For many people trying to reduce or eliminate their meat intake, fish and other seafood tend to end up being their protein source of choice. Touted as a “health” food, there is a misconception that fish doesn’t cause the same environmental damage as eating other sources of animal protein, such as pork and beef. Unfortunately, that couldn’t be further from the truth.
A recent study by researchers at the Johns Hopkins Bloomberg School of Public Health Center for Livable Future found that farmed fish and shrimp convert protein and calories from feed to edible seafood at similar rates to livestock, such as cattle, pigs, and chickens. In the case of cows, it takes around 100 calories to produce just three calories of beef. In other words, producing farmed fish is as inefficient as raising livestock.

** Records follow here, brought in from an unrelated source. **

(* ===== verification/Lifecycle.v ===== *)
(** How parts of the plugin come and go: the functions by which streamfs loads and unloads it
    (include/FCCPlugin.h), and the constructor and destructor of [NokiaSocketCbHandler]
    (3rdparty/nokia/NokiaSocketCbHandler.cpp). *)

From S2P Require Import Prelude Json Sockets.

(** * Loading *)

(** The plugin object that is made: with an HTTP demuxer of its own, or with the demuxer that was
    linked in. *)
Inductive plugin_kind := HttpPlugin | LinkedPlugin.

(** [g_fcc_demuxer] is whether the pointer is set; [plugins] are the objects made so far. *)
Record loader := mkLoader { g_fcc_demuxer : bool; plugins : list plugin_kind }.

#[export] Instance loader_eta : Eta loader := fun r => mkLoader (g_fcc_demuxer r) (plugins r).

(** [streamType] is the value of the variable STREAM_TYPE. *)
Definition INIT_STREAMFS_PLUGIN (streamType : option string) (s : loader) : option plugin_kind * loader :=
  match streamType with
  | Some t =>
    if String.eqb t "http" then (Some HttpPlugin, s <| plugins := plugins s ++ [HttpPlugin] |>) else (None, s)
  | None =>
    if g_fcc_demuxer s then (None, s)
    else (Some LinkedPlugin, s <| g_fcc_demuxer := true |> <| plugins := plugins s ++ [LinkedPlugin] |>)
  end.

(** [stopPlayback], which is all that it calls, does nothing. *)
Definition UNLOAD_STREAMFS_PLUGIN (plugin : option plugin_kind) (s : loader) : loader := s.

Inductive loader_op := Init (streamType : option string) | Unload (plugin : option plugin_kind).

Definition loader_exec (x : loader_op) (s : loader) : loader :=
  match x with Init t => (INIT_STREAMFS_PLUGIN t s).2 | Unload p => UNLOAD_STREAMFS_PLUGIN p s end.

Definition loader_run (l : list loader_op) : loader := fold_left (fun s x => loader_exec x s) l (mkLoader false []).

Definition linked (p : plugin_kind) : nat := match p with LinkedPlugin => 1 | HttpPlugin => 0 end.

(** However often the plugin is loaded and unloaded, at most one object has the linked demuxer;
    once it is made, neither a second call nor an unloading before it gives another. *)
Lemma one_linked_plugin l :
  sum_list_with linked (plugins (loader_run l)) = if g_fcc_demuxer (loader_run l) then 1%nat else 0%nat.
Proof.
  induction l as [|x l IH] using rev_ind; [done|]; unfold loader_run in *; rewrite fold_left_app; cbn.
  set (s := fold_left _ l _) in *; destruct x as [[t|]|p]; cbn; [|destruct (g_fcc_demuxer s) eqn:E|done].
  - destruct (String.eqb t "http"); [|done]; cbn; rewrite sum_list_with_app, IH; cbn; lia.
  - cbn; rewrite E; exact IH.
  - cbn; rewrite sum_list_with_app, IH; done.
Qed.

Lemma reload_refused : loader_run [Init None; Unload (Some LinkedPlugin); Init None] = mkLoader true [LinkedPlugin].
Proof. done. Qed.

(** * The socket of the set-top box's handler *)

Record socket_answers := mkSocketAnswers { na_socket : Z; na_reuse : bool; na_bind : bool }.

(** [mNetworkThread] is whether the pointer to the thread is set. *)
Record NokiaSocket := mkNokiaSocket { mSocketFd : Z; mNetworkThread : bool }.

(** A [throw] without an exception ends the program. *)
Definition nokia_construct (a : socket_answers) (k : kernel) : outcome (NokiaSocket * kernel) :=
  let fd := na_socket a in
  let k := new_fd fd k in
  if fd <? 0 then Done (mkNokiaSocket fd false, k)
  else if negb (na_reuse a) then Stop Abort
  else if negb (na_bind a) then Stop Abort
  else Done (mkNokiaSocket fd true, k).

(** The thread is asked whether it can be joined, which needs an object behind the pointer. *)
Definition nokia_destruct (s : NokiaSocket) (k : kernel) : outcome kernel :=
  let k := close_fd (mSocketFd s) k in
  if mNetworkThread s then Done k else Stop Ub.

(** A handler gives its descriptor back; one that could not make its socket cannot be
    destroyed; a port that is in use ends the program. *)
Lemma nokia_socket_lifecycle a k : (0 <= na_socket a -> fresh k (na_socket a)) ->
  match nokia_construct a k with
  | Done (s, k1) =>
    if 0 <=? na_socket a
    then exists k2, nokia_destruct s k1 = Done k2 /\ fds k2 = fds k /\ bad_closes k2 = bad_closes k
    else nokia_destruct s k1 = Stop Ub
  | Stop e => e = Abort /\ na_reuse a && na_bind a = false
  end.
Proof.
  intros Ha; unfold nokia_construct; destruct (na_socket a <? 0) eqn:E; b2p.
  - by rewrite (proj2 (Z.leb_gt _ _) E).
  - rewrite (proj2 (Z.leb_le _ _) E); destruct (na_reuse a), (na_bind a); cbn; try done.
    destruct (close_new _ _ (Ha E)) as [Hc Hb]; by eexists.
Qed.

The study highlights new insights into “feed conversation efficiency,” or in other words, the efficiency of the process by which feed is turned into meat. The team was able to access the protein and calorie content of feed inputs for fish and seafood and compare how the protein and calories are retained in the final edible product by collecting data on feed composition, feed conversion ratios, edible portions, and nutritional content.

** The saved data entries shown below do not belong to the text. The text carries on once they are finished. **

(** [s] with the [Hasher] option set to nil. *)
Definition without_Hasher (s : Server) : Server :=
  {| options :=
       {| opt_Hasher := None;
          NoHashQueryStrings := NoHashQueryStrings (options s);
          RedirectTrailingSlash := RedirectTrailingSlash (options s);
          IndexPage := IndexPage (options s);
          AltDir := AltDir (options s);
          Filenames := Filenames (options s);
          NotFoundHandler := NotFoundHandler (options s);
          ForbiddenHandler := ForbiddenHandler (options s);
          InternalServerErrorHandler := InternalServerErrorHandler (options s) |};
     root := root s; dir := dir s |}.

(** The digest that [hashFromFilename] ends with when its loop runs to the
    end: the candidate of the last selected match, or [h] without one. *)
Definition last_candidate (hs : Hasher) (p ext : string)
    (matches : list string) (h : string) : string :=
  foldl (λ h m, if selected hs p m then candidate ext m else h) h matches.

(** A test double for the [Hasher] interface that takes every string of
    [n] bytes for a digest. *)
Definition lengthHasher (n : nat) (digest : string) : Hasher :=
  {| Hash := λ _, (digest, None);
     IsHash := λ s, bool_decide (String.length s = n) |}.

(** A site with a directory [docs] that has an index page, a directory
    [empty] that has none, and a file [readme]. *)
Definition docs_site : World :=
  {| fs_open := λ d name,
       if decide (d = "public") then
         if decide (name = "/docs") then inl (directory "public/docs" 5)
         else if decide (name = "/docs/index.html")
         then inl (regular_file "public/docs/index.html" "<html>" 6)
         else if decide (name = "/empty") then inl (directory "public/empty" 7)
         else if decide (name = "/readme")
         then inl (regular_file "public/readme" "read me" 8)
         else inr ErrNotExist
       else inr ErrNotExist;
     fs_glob := λ pattern, ([], None) |}.

Definition docs_options (slash : bool) : Options :=
  {| opt_Hasher := None; NoHashQueryStrings := false;
     RedirectTrailingSlash := slash; IndexPage := "/index.html";
     AltDir := ""; Filenames := None;
     NotFoundHandler := Some "custom-404"; ForbiddenHandler := None;
     InternalServerErrorHandler := None |}.

(** ** The standard-library model on the examples of its documentation *)

Example Split_abc : GoStrings.Split "a.b.c" "." = ["a"; "b"; "c"].
Proof. reflexivity. Qed.

Example Split_dotfile : GoStrings.Split ".env" "." = [""; "env"].
Proof. reflexivity. Qed.

Example path_Split_nested : GoPath.Split "/css/app.css" = ("/css/", "app.css").
Proof. reflexivity. Qed.

Example path_Split_plain : GoPath.Split "README" = ("", "README").
Proof. reflexivity. Qed.

Example Clean_examples :
  GoPath.Clean "/a//b/./c/../d/" = "/a/b/d" ∧ GoPath.Clean "/../a" = "/a" ∧
  GoPath.Clean "a/../.." = ".." ∧ GoPath.Clean "/" = "/" ∧
  GoPath.Clean "" = "." ∧ GoPath.Clean "../../x" = "../../x" ∧
  GoPath.Clean "abc/def/../../.." = "..".
Proof. repeat split; reflexivity. Qed.

Example Join_examples :
  GoPath.Join "/static" "/css/app.css" = "/static/css/app.css" ∧
  GoPath.Join "" "/css/app.css" = "/css/app.css" ∧
  GoPath.Join "" "" = "" ∧ GoPath.Join "/static" "" = "/static".
Proof. repeat split; reflexivity. Qed.

Example Base_examples :
  GoPath.Base "/css/app.css/" = "app.css" ∧ GoPath.Base "///" = "/" ∧
  GoPath.Base "" = "." ∧ GoPath.Base "a/b" = "b".
Proof. repeat split; reflexivity. Qed.

Example Ext_examples :
  GoPath.Ext "/css/app.css" = ".css" ∧ GoPath.Ext "/a.b/README" = "" ∧
  GoPath.Ext "/.env" = ".env".
Proof. repeat split; reflexivity. Qed.

(** Boolean comparisons on [Z] whose sides are known to [lia]. *)
Ltac zbool :=
  match goal with
  | |- true = (_ =? _) => symmetry; apply Z.eqb_eq; lia
  | |- false = (_ =? _) => symmetry; apply Z.eqb_neq; lia
  | |- true = (_ <? _) => symmetry; apply Z.ltb_lt; lia
  | |- false = (_ <? _) => symmetry; apply Z.ltb_ge; lia
  | |- true = (_ <=? _) => symmetry; apply Z.leb_le; lia
  | |- false = (_ <=? _) => symmetry; apply Z.leb_gt; lia
  end.

(** ** Facts about strings, indices and splitting *)

Section StringFacts.
Implicit Types (s t a b : string) (c x : ascii).

Lemma append_cons x s t : String x s +:+ t = String x (s +:+ t).
Proof. reflexivity. Qed.

Lemma append_empty_l s : "" +:+ s = s.
Proof. reflexivity. Qed.

Lemma append_empty_r s : s +:+ "" = s.
Proof. induction s as [|x s IH]; [done|]. by rewrite append_cons, IH. Qed.

Lemma append_assoc s t a : (s +:+ t) +:+ a = s +:+ t +:+ a.
Proof. induction s as [|x s IH]; [done|]. by rewrite !append_cons, IH. Qed.

Lemma append_eq_empty s t : s +:+ t = "" → s = "" ∧ t = "".
Proof. destruct s; [done|]. by rewrite append_cons. Qed.

Lemma take_app s t : take (String.length s) (s +:+ t) = s.
Proof.
  induction s as [|x s IH]; [by destruct t|].
  rewrite append_cons. simpl. by rewrite IH.
Qed.

Lemma drop_app s t : drop (String.length s) (s +:+ t) = t.
Proof.
  induction s as [|x s IH]; [by destruct t|].
  rewrite append_cons. simpl. by rewrite IH.
Qed.

Lemma take_drop n s : take n s +:+ drop n s = s.
Proof.
  revert s. induction n as [|n IH]; intros [|x s]; simpl; try done.
  by rewrite append_cons, IH.
Qed.

Lemma Contains_app s t c : Contains (s +:+ t) c = Contains s c || Contains t c.
Proof.
  induction s as [|x s IH]; [done|].
  rewrite append_cons. simpl. by destruct (decide (x = c)).
Qed.

Lemma LastIndexByte_ge s c : -1 ≤ LastIndexByte s c.
Proof.
  induction s as [|x s IH]; simpl; [lia|].
  destruct (0 <=? LastIndexByte s c) eqn:E; [lia|].
  destruct (decide (x = c)); lia.
Qed.

Lemma LastIndexByte_free s c : Contains s c = false → LastIndexByte s c = -1.
Proof.
  induction s as [|x s IH]; simpl; [done|].
  destruct (decide (x = c)); [done|]. intros H. by rewrite (IH H).
Qed.

(** The index of the last [c] when the string is cut at it. *)
Lemma LastIndexByte_app s t c :
  Contains t c = false → LastIndexByte (s +:+ String c t) c = len s.
Proof.
  intros Ht. unfold len. induction s as [|x s IH].
  - rewrite append_empty_l. simpl. rewrite (LastIndexByte_free _ _ Ht). simpl.
    by destruct (decide (c = c)).
  - rewrite append_cons. simpl. rewrite IH.
    destruct (0 <=? Z.of_nat (String.length s)) eqn:E; lia.
Qed.

(** Every string either avoids [c] or can be cut at its last [c]. *)
Lemma last_cut s c :
  Contains s c = false ∨
  ∃ a t, s = a +:+ String c t ∧ Contains t c = false.
Proof.
  induction s as [|x s [IH|(a & t & -> & Ht)]].
  - by left.
  - simpl. destruct (decide (x = c)) as [->|]; [|by left].
    right. by exists "", s.
  - right. by exists (String x a), t.
Qed.

Lemma Split_nonempty s c : ∃ p ps, GoStrings.Split s c = p :: ps.
Proof.
  induction s as [|x s (p & ps & IH)]; simpl; [by eauto|].
  destruct (decide (x = c)); [by eauto|]. rewrite IH. by eauto.
Qed.

Lemma Split_free s c : Contains s c = false → GoStrings.Split s c = [s].
Proof.
  induction s as [|x s IH]; simpl; [done|].
  destruct (decide (x = c)); [done|]. intros H. by rewrite (IH H).
Qed.

(** Splitting distributes over a cut at the separator. *)
Lemma Split_app s t c :
  GoStrings.Split (s +:+ String c t) c = GoStrings.Split s c ++ GoStrings.Split t c.
Proof.
  induction s as [|x s IH].
  - rewrite append_empty_l. simpl. by destruct (decide (c = c)).
  - rewrite append_cons. simpl. destruct (decide (x = c)); [by rewrite IH|].
    rewrite IH. by destruct (Split_nonempty s c) as (p & ps & ->).
Qed.

Lemma dotted_app c ps qs : dotted c (ps ++ qs) = dotted c ps +:+ dotted c qs.
Proof.
  induction ps as [|p ps IH]; [done|].
  simpl. by rewrite IH, !append_cons, append_assoc.
Qed.

(** Splitting loses nothing: the parts and separators rebuild the string. *)
Lemma Split_rebuild s c p ps :
  GoStrings.Split s c = p :: ps → s = p +:+ dotted c ps.
Proof.
  revert p ps. induction s as [|x s IH]; intros p ps; simpl.
  - intros [= <- <-]. done.
  - destruct (decide (x = c)) as [->|].
    + intros [= <- <-]. rewrite append_empty_l.
      destruct (Split_nonempty s c) as (q & qs & E). rewrite E. simpl.
      by rewrite (IH _ _ E) at 1.
    + destruct (Split_nonempty s c) as (q & qs & E). rewrite E.
      intros [= <- <-]. by rewrite append_cons, <- (IH _ _ E).
Qed.

End StringFacts.

(** ** The path codec: [hashedPath] and [canonicalPath] *)

Section Codec.
Variable hs : Hasher.
Implicit Types (p d f h e : string).

Lemma is_dir_part_spec d :
  is_dir_part d = true ↔ d = "" ∨ ∃ d', d = d' +:+ "/".
Proof.
  unfold is_dir_part, HasSuffix. split.
  - intros [E%bool_decide_eq_true|H]%orb_true_iff; [by left|right].
    destruct (decide _) as [Hle|]; [|done].
    apply bool_decide_eq_true in H.
    set (k := (String.length d - String.length "/")%nat) in *.
    exists (take k d). by rewrite <- H, take_drop.
  - intros [->|[d' ->]]; [done|]. apply orb_true_iff. right.
    assert (String.length (d' +:+ "/") = S (String.length d')) as ->.
    { induction d' as [|x d' IH]; [done|]. rewrite append_cons. simpl. by rewrite IH. }
    simpl String.length. destruct (decide _) as [|Hn]; [|lia].
    apply bool_decide_eq_true.
    replace (S (String.length d') - 1)%nat with (String.length d') by lia.
    apply drop_app.
Qed.

Lemma path_Split_app d f :
  is_dir_part d = true → Contains f "/" = false →
  GoPath.Split (d +:+ f) = (d, f).
Proof.
  intros [->|[d' ->]]%is_dir_part_spec Hf; unfold GoPath.Split.
  - rewrite append_empty_l, (LastIndexByte_free _ _ Hf). by destruct f.
  - rewrite append_assoc, append_cons, append_empty_l, (LastIndexByte_app _ _ _ Hf).
    replace (Z.to_nat (len d' + 1)) with (String.length (d' +:+ "/")).
    + change (String "/" f) with ("/" +:+ f).
      by rewrite <- append_assoc, take_app, drop_app.
    + unfold len. clear. induction d' as [|x d' IH]; [done|].
      rewrite append_cons. simpl String.length. rewrite IH. lia.
Qed.

Lemma path_Split_spec p :
  ∃ d f, GoPath.Split p = (d, f) ∧ p = d +:+ f ∧
         is_dir_part d = true ∧ Contains f "/" = false.
Proof.
  destruct (last_cut p "/") as [Hp|(a & t & -> & Ht)].
  - exists "", p. split_and!; [|done|done|done].
    by apply (path_Split_app "" p).
  - exists (a +:+ "/"), t.
    assert (a +:+ String "/" t = (a +:+ "/") +:+ t) as E
      by by rewrite append_assoc.
    assert (is_dir_part (a +:+ "/") = true) as Hd
      by (apply is_dir_part_spec; right; by eexists).
    split_and!; [|done|done|done].
    rewrite E. by apply path_Split_app.
Qed.

(** The first part is kept when the index to skip lies further on. *)
Lemma canonicalPath_loop_first skip part rest :
  0 < skip →
  canonicalPath_loop hs skip 0 (part :: rest) ""
  = canonicalPath_loop hs skip 1 rest part.
Proof.
  intros H. cbn [canonicalPath_loop].
  replace (0 =? skip) with false by zbool. done.
Qed.

(** Once the loop is past the index to skip, it appends every part behind
    a dot. *)
Lemma canonicalPath_loop_past skip i parts f :
  skip < i → 0 < i →
  canonicalPath_loop hs skip i parts f = f +:+ dotted "." parts.
Proof.
  revert i f. induction parts as [|part rest IH]; intros i f Hs Hi; simpl.
  - by rewrite append_empty_r.
  - replace (i =? skip) with false by lia. replace (i =? 0) with false by lia.
    simpl. rewrite IH by lia. by rewrite !append_assoc.
Qed.

(** Up to the index to skip the loop appends as well, and there it drops
    a part that [IsHash] accepts. *)
Lemma canonicalPath_loop_skip skip i pre h post f :
  0 < i → skip = i + Z.of_nat (length pre) → IsHash hs h = true →
  canonicalPath_loop hs skip i (pre ++ h :: post) f
  = f +:+ dotted "." pre +:+ dotted "." post.
Proof.
  revert i f. induction pre as [|part pre IH]; intros i f Hi Hs Hh; simpl in *.
  - replace (i =? skip) with true by lia. rewrite Hh. simpl.
    by rewrite canonicalPath_loop_past by lia.
  - replace (i =? skip) with false by lia.
    replace (i =? 0) with false by lia. simpl.
    rewrite IH by (lia || done).
    by rewrite !append_assoc.
Qed.

(** ... and keeps a part that [IsHash] rejects. *)
Lemma canonicalPath_loop_keep skip i pre h post f :
  0 < i → skip = i + Z.of_nat (length pre) → IsHash hs h = false →
  canonicalPath_loop hs skip i (pre ++ h :: post) f
  = f +:+ dotted "." (pre ++ h :: post).
Proof.
  revert i f. induction pre as [|part pre IH]; intros i f Hi Hs Hh; simpl in *.
  - replace (i =? 0) with false by lia. rewrite Hh, andb_false_r. simpl.
    rewrite canonicalPath_loop_past by lia. by rewrite !append_assoc.
  - replace (i =? skip) with false by lia.
    replace (i =? 0) with false by lia. simpl.
    rewrite IH by (lia || done).
    by rewrite !append_assoc.
Qed.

By looking at the average protein and calorie retention across nine types of farmed fish and shrimp, researchers found that it was lower than chickens and similar to pig and cattle production.

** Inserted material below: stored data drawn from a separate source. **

(** [a < b]. *)
Definition lt (a b : number) : bool :=
  match a, b with
  | NaN, _ | _, NaN => false
  | Fin x, Fin y => Qltb x y
  | NegInf, NegInf | PosInf, _ | _, NegInf => false
  | _, _ => true
  end.

(** [a > b]. *)
Definition gt (a b : number) : bool := lt b a.

(** [a <= b]. *)
Definition le (a b : number) : bool :=
  match a, b with
  | NaN, _ | _, NaN => false
  | Fin x, Fin y => Qle_bool x y
  | NegInf, _ | _, PosInf => true
  | _, _ => false
  end.

(** [Math.max(a, b)]. *)
Definition max (a b : number) : number :=
  match a, b with
  | NaN, _ | _, NaN => NaN
  | _, _ => if lt a b then b else a
  end.

(** [Math.min(a, b)]. *)
Definition min (a b : number) : number :=
  match a, b with
  | NaN, _ | _, NaN => NaN
  | _, _ => if lt b a then b else a
  end.

(** Two numbers denote the same value: finite values are compared as
    rationals, a special value only equals itself. *)
Definition same (a b : number) : Prop :=
  match a, b with
  | Fin x, Fin y => x == y
  | PosInf, PosInf | NegInf, NegInf | NaN, NaN => True
  | _, _ => False
  end.

(** [Math.PI], the binary64 value [0x1.921fb54442d18p+1]. *)
Definition PI_value : Q := 884279719003555 # 281474976710656.

Definition PI : number := Fin PI_value.

End Number.

Infix "+" := Number.add : js_scope.
Infix "-" := Number.sub : js_scope.
Infix "*" := Number.mul : js_scope.
Infix "/" := Number.div : js_scope.
Infix "<?" := Number.lt : js_scope.
Infix ">?" := Number.gt : js_scope.
Infix "<=?" := Number.le : js_scope.
Notation "- a" := (Number.neg a) : js_scope.
Infix "=n=" := Number.same (at level 70, no associativity).

(** A numeric literal of the source. *)
Coercion Fin : Q >-> number.

(** ** Data model ([models/emission.model.ts]) *)

Inductive EmissionType := CO2 | CH4 | N2O | F_GASES.

Inductive Activity := ENERGY | TRANSPORT | AGRICULTURE | INDUSTRIAL | WASTE | OTHER.

Module Emission.
Record t := mk {
  id : Z;
  year : Z;
  emissions : number;
  country : string;
  emission_type : EmissionType;
  activity : Activity;
  created_at : string
}.
End Emission.

(** The value type of the aggregation map,
    [{ country: string; totalEmissions: number; count: number }].  [count]
    only ever holds a record count, so it is a natural number. *)
Module Rollup.
Record t := mk {
  country : string;
  totalEmissions : number;
  count : nat
}.
End Rollup.

Module CountryCoordinate.
Record t := mk {
  lat : number;
  lng : number;
  name : string
}.
End CountryCoordinate.

(** The values interpolated into the HTML template of a point's label: the
    display name, the country code, the total (shown through [formatNumber])
    and the record count.  The markup around them is not modelled. *)
Module Label.
Record t := mk {
  name : string;
  country : string;
  total : number;
  records : nat
}.
End Label.

Module GlobePointData.
Record t := mk {
  lat : number;
  lng : number;
  country : string;
  totalEmissions : number;
  size : number;
  color : string;
  label : Label.t
}.
End GlobePointData.

(** ** [Map<string, V>] in insertion order *)

Module JsMap.
Section Ops.
Context {V : Type}.

Definition t := list (string * V).

Definition empty : t := [].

“We face the challenge of feeding a growing human population, and aquaculture is viewed as a solution due to favorable feed efficiency compared to livestock,” said Jillian Fry, PhD, director of the Public Health and Sustainable Aquaculture Project at the Center for a Livable Future and faculty member in the Bloomberg School’s Department of Environmental Health and Engineering. Looks like factory farmed fish isn’t the silver bullet people hoped for.
Not only is aquaculture inefficient, the practice is also causing biodiversity concerns, habitat destruction, and unbalanced ecosystems. It’s also worth noting that the high-levels of plastic in the oceans and waterways inevitably make their way into seafood. It’s estimated that a person who consumes seafood regularly also eats around 11,000 pieces of microplastics a year – yuck!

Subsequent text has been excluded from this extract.